To do => Go through the material underneath and show every line where the string "closing" occurs.

Supplied material =>

(* ===== verification/Net.v ===== *)
(** Network addresses: the part of [net] the daemon and the hub use.  Splitting
    a host and port, and parsing an IP address to decide whether it is a loopback. *)
From S2P Require Import Prelude Paths Manifest.

(** ** [net.SplitHostPort] *)

Definition addrErr (addr why : string) : result (string * string) := Err (Errorf "address %s: %s" [addr; why]).
Definition missingPort : string := "missing port in address".
Definition tooManyColons : string := "too many colons in address".

(** The text before and after the last [:]; [None] without one. *)
Definition cut_last_colon (s : string) : option (string * string) :=
  match rev (Split ":" s) with
  | p :: w :: ws => Some (Join (rev (w :: ws)) ":", p)
  | _ => None
  end.

(** Brackets that remain in the parts where none may be. *)
Definition no_brackets (addr opening closing host port : string) : result (string * string) :=
  if negb (no_byte "[" opening) then addrErr addr "unexpected '[' in address"
  else if negb (no_byte "]" closing) then addrErr addr "unexpected ']' in address"
  else Ok (host, port).

Definition SplitHostPort (hostport : string) : result (string * string) :=
  match cut_last_colon hostport with
  | None => addrErr hostport missingPort
  | Some (host, port) =>
      match hostport with
      | String "[" inner =>
          match Cut "]" inner with
          | (_, _, false) => addrErr hostport "missing ']' in address"
          | (_, "", true) => addrErr hostport missingPort
          | (h, rest, true) =>
              if decide (rest = String ":" port)
              then no_brackets hostport inner rest h port
              else if HasPrefix rest ":" then addrErr hostport tooManyColons
              else addrErr hostport missingPort
          end
      | _ =>
          if negb (no_byte ":" host) then addrErr hostport tooManyColons
          else no_brackets hostport hostport hostport host port
      end
  end.

Example SplitHostPort_ex :
  SplitHostPort "127.0.0.1:7700" = Ok ("127.0.0.1", "7700") /\ SplitHostPort ":7700" = Ok ("", "7700") /\
  SplitHostPort "[::1]:80" = Ok ("::1", "80") /\ is_Ok (SplitHostPort "::1") = false /\
  is_Ok (SplitHostPort "host") = false /\ is_Ok (SplitHostPort "[::1]") = false /\
  is_Ok (SplitHostPort "") = false /\ is_Ok (SplitHostPort "[a]b:1") = false /\ is_Ok (SplitHostPort "[a]:1:2") = false /\
  is_Ok (SplitHostPort "[[a]:1") = false /\ is_Ok (SplitHostPort "a]:1") = false.
Proof. by vm_compute. Qed.

(** ** [net.ParseIP] *)

Definition digit_val (a : ascii) : Z := Z.of_nat (nat_of_ascii a) - 48.

(** A decimal field of at most 255 without a leading zero. *)
Fixpoint octet_from (val : Z) (first : bool) (s : string) : option Z :=
  match s with
  | "" => if first then None else Some val
  | String a s' =>
      if is_digit a then
        if negb first && (val =? 0) then None
        else let v := val * 10 + digit_val a in
             if 255 <? v then None else octet_from v false s'
      else None
  end.
Definition octet (s : string) : option Z := octet_from 0 true s.

Definition parseIPv4Fields (s : string) : option (list Z) :=
  match Split "." s with
  | [a; b; c; d] => mapM octet [a; b; c; d]
  | _ => None
  end.

Definition hex_val (a : ascii) : option Z :=
  let n := Z.of_nat (nat_of_ascii a) in
  if (48 <=? n) && (n <=? 57) then Some (n - 48)
  else if (97 <=? n) && (n <=? 102) then Some (n - 87)
  else if (65 <=? n) && (n <=? 70) then Some (n - 55)
  else None.

(** The run of hexadecimal digits at the front: how many, their value, and the rest. *)
Fixpoint hex_run (off acc : Z) (s : string) : Z * Z * string :=
  match s with
  | String a s' => match hex_val a with
                   | Some d => hex_run (off + 1) (acc * 16 + d) s'
                   | None => (off, acc, s)
                   end
  | "" => (off, acc, "")
  end.

(** The groups of an IPv6 address: the bytes so far, where [::] stood, and the text left. *)
Fixpoint groups (n : nat) (ip : list Z) (ellipsis : option nat) (s : string) :
    option (list Z * option nat * string) :=
  match n with
  | O => Some (ip, ellipsis, s)
  | S n =>
      let '(off, acc, rest) := hex_run 0 0 s in
      if (off =? 0) || (4 <? off) then None
      else match rest with
           | String "." _ =>
               if (bool_decide (ellipsis = None) && negb (length ip =? 12)%nat) || (16 <? length ip + 4)%nat then None
               else v4 ← parseIPv4Fields s; Some (ip ++ v4, ellipsis, "")
           | _ =>
               let ip := ip ++ [acc / 256; acc mod 256] in
               match rest with
               | "" => Some (ip, ellipsis, "")
               | String ":" "" => None
               | String ":" (String ":" more) =>
                   match ellipsis with
                   | Some _ => None
                   | None => if decide (more = "") then Some (ip, Some (length ip), "")
                             else groups n ip (Some (length ip)) more
                   end
               | String ":" more => groups n ip ellipsis more
               | _ => None
               end
           end
  end.

Definition parseIPv6 (s : string) : option (list Z) :=
  if negb (no_byte "%" s) then None
  else
    let '(e, s) := if HasPrefix s "::" then (Some 0%nat, str_drop 2 s) else (None, s) in
    if bool_decide (e = Some 0%nat) && bool_decide (s = "") then Some (replicate 16 0)
    else
      '(ip, e, rest) ← groups 8 [] e s;
      if decide (rest = "") then
        match e with
        | None => if (length ip =? 16)%nat then Some ip else None
        | Some k => if (length ip =? 16)%nat then None
                    else Some (take k ip ++ replicate (16 - length ip) 0 ++ drop k ip)
        end
      else None.

(** What comes first, a dot or a colon, decides the family. *)
Fixpoint parse_addr (whole s : string) : option (list Z) :=
  match s with
  | "" => None
  | String a s' =>
      if decide (a = "."%char) then (fun v4 => replicate 10 0 ++ [255; 255] ++ v4) <$> parseIPv4Fields whole
      else if decide (a = ":"%char) then parseIPv6 whole
      else if decide (a = "%"%char) then None
      else parse_addr whole s'
  end.
(** Sixteen bytes; an IPv4 address in its mapped form. *)
Definition ParseIP (s : string) : option (list Z) := parse_addr s s.

Definition IP_IsLoopback (ip : list Z) : bool :=
  if decide (take 12 ip = replicate 10 0 ++ [255; 255]) then bool_decide (ip !! 12%nat = Some 127)
  else bool_decide (ip = replicate 15 0 ++ [1]).

Example ParseIP_ex :
  (IP_IsLoopback <$> ParseIP "127.0.0.1") = Some true /\ (IP_IsLoopback <$> ParseIP "::1") = Some true /\
  (IP_IsLoopback <$> ParseIP "::ffff:127.9.0.1") = Some true /\ (IP_IsLoopback <$> ParseIP "10.0.0.1") = Some false /\
  (IP_IsLoopback <$> ParseIP "fe80::1:2") = Some false /\ (IP_IsLoopback <$> ParseIP "0:0:0:0:0:0:0:1") = Some true /\
  ParseIP "127.0.1" = None /\ ParseIP "127.0.0.01" = None /\ ParseIP "256.0.0.1" = None /\ ParseIP "host" = None /\
  ParseIP "1:2:3" = None /\ ParseIP "1::2::3" = None /\ ParseIP "fe80::1%lo" = None /\ ParseIP "12345::" = None /\
  ParseIP "1:2:3:4:5:6:7::" = Some [0;1;0;2;0;3;0;4;0;5;0;6;0;7;0;0] /\ ParseIP "1:2:3:4:5:6:7:8::" = None.
Proof. by vm_compute. Qed.

(** ** A plain host and port, and a dotted quad *)

Definition plain (s : string) : Prop := no_byte ":" s = true /\ no_byte "[" s = true /\ no_byte "]" s = true.

Lemma SplitHostPort_plain h p : plain h -> plain p -> SplitHostPort (h +:+ String ":" p) = Ok (h, p).
Proof.
  intros (Hc & Ho & Hx) (Pc & Po & Px). unfold SplitHostPort.
  assert (cut_last_colon (h +:+ String ":" p) = Some (h, p)) as ->.
  { unfold cut_last_colon. rw Split_sep (Split_no_byte _ _ Hc) (Split_no_byte _ _ Pc). done. }
  assert (no_brackets (h +:+ String ":" p) (h +:+ String ":" p) (h +:+ String ":" p) h p = Ok (h, p)) as E.
  { unfold no_brackets. rw !no_byte_app Ho Hx.
    change (no_byte "[" (String ":" p)) with (no_byte "[" p). change (no_byte "]" (String ":" p)) with (no_byte "]" p).
    by rw Po Px. }
  rw Hc. simpl negb. cbv iota. destruct h as [|a h]; [exact E|].
  rw str_app_cons. rw str_app_cons in E. clear Hx.
  destruct (decide (a = "["%char)) as [->|Ha]; [by vm_compute in Ho|].
  destruct a as [[] [] [] [] [] [] [] []]; try exact E. by destruct Ha.
Qed.

Definition is_octet (z : Z) : Prop := 0 <= z <= 255.

Lemma octet_all z : is_octet z -> octet (itoa z) = Some z /\ no_byte "." (itoa z) = true.
Proof.
  intros [H0 H1].
  assert (forallb (fun n => bool_decide (octet (itoa (Z.of_nat n)) = Some (Z.of_nat n)) && no_byte "." (itoa (Z.of_nat n)))
            (seq 0 256) = true) as H by by vm_compute.
  rewrite forallb_forall in H. specialize (H (Z.to_nat z)). rw Z2Nat.id in H; [|done].
  apply andb_true_iff in H as [Ha Hb]; [by bool_to_prop|]. apply in_seq. lia.
Qed.

Definition dotted (a b c d : Z) : string := Join [itoa a; itoa b; itoa c; itoa d] ".".

Lemma ParseIP_dotted a b c d : is_octet a -> is_octet b -> is_octet c -> is_octet d ->
  ParseIP (dotted a b c d) = Some (replicate 10 0 ++ [255; 255; a; b; c; d]).
Proof.
  intros Ha Hb Hc Hd. destruct (octet_all a Ha) as [Ea Na], (octet_all b Hb) as [Eb Nb],
    (octet_all c Hc) as [Ec Nc], (octet_all d Hd) as [Ed Nd].
  assert (parseIPv4Fields (dotted a b c d) = Some [a; b; c; d]) as Hf.
  { unfold parseIPv4Fields, dotted. rw Split_Join; [|done|by repeat constructor].
    simpl. by rw Ea Eb Ec Ed. }
  unfold ParseIP. assert (forall t, str_forall numeral_byte t = true -> parse_addr (dotted a b c d) (t +:+ "." +:+ Join [itoa b; itoa c; itoa d] ".")
    = Some (replicate 10 0 ++ [255; 255; a; b; c; d])) as H.
  { induction t as [|x t IH]; simpl; [by rw Hf|]. intros [Hx Ht]%andb_true_iff.
    destruct (decide (x = "."%char)) as [->|]; [done|]. destruct (decide (x = ":"%char)) as [->|]; [done|].
    destruct (decide (x = "%"%char)) as [->|]; [done|]. by apply IH. }
  change (dotted a b c d) with (itoa a +:+ "." +:+ Join [itoa b; itoa c; itoa d] ".") at 2. apply H, itoa_numeral.
Qed.

Lemma IsLoopback_dotted a b c d : IP_IsLoopback (replicate 10 0 ++ [255; 255; a; b; c; d]) = bool_decide (a = 127).
Proof. unfold IP_IsLoopback. simpl. apply bool_decide_ext. split; [by intros [= ->]|by intros ->]. Qed.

Solution =>
Definition no_brackets (addr opening closing host port : string) : result (string * string) :=
  else if negb (no_byte "]" closing) then addrErr addr "unexpected ']' in address"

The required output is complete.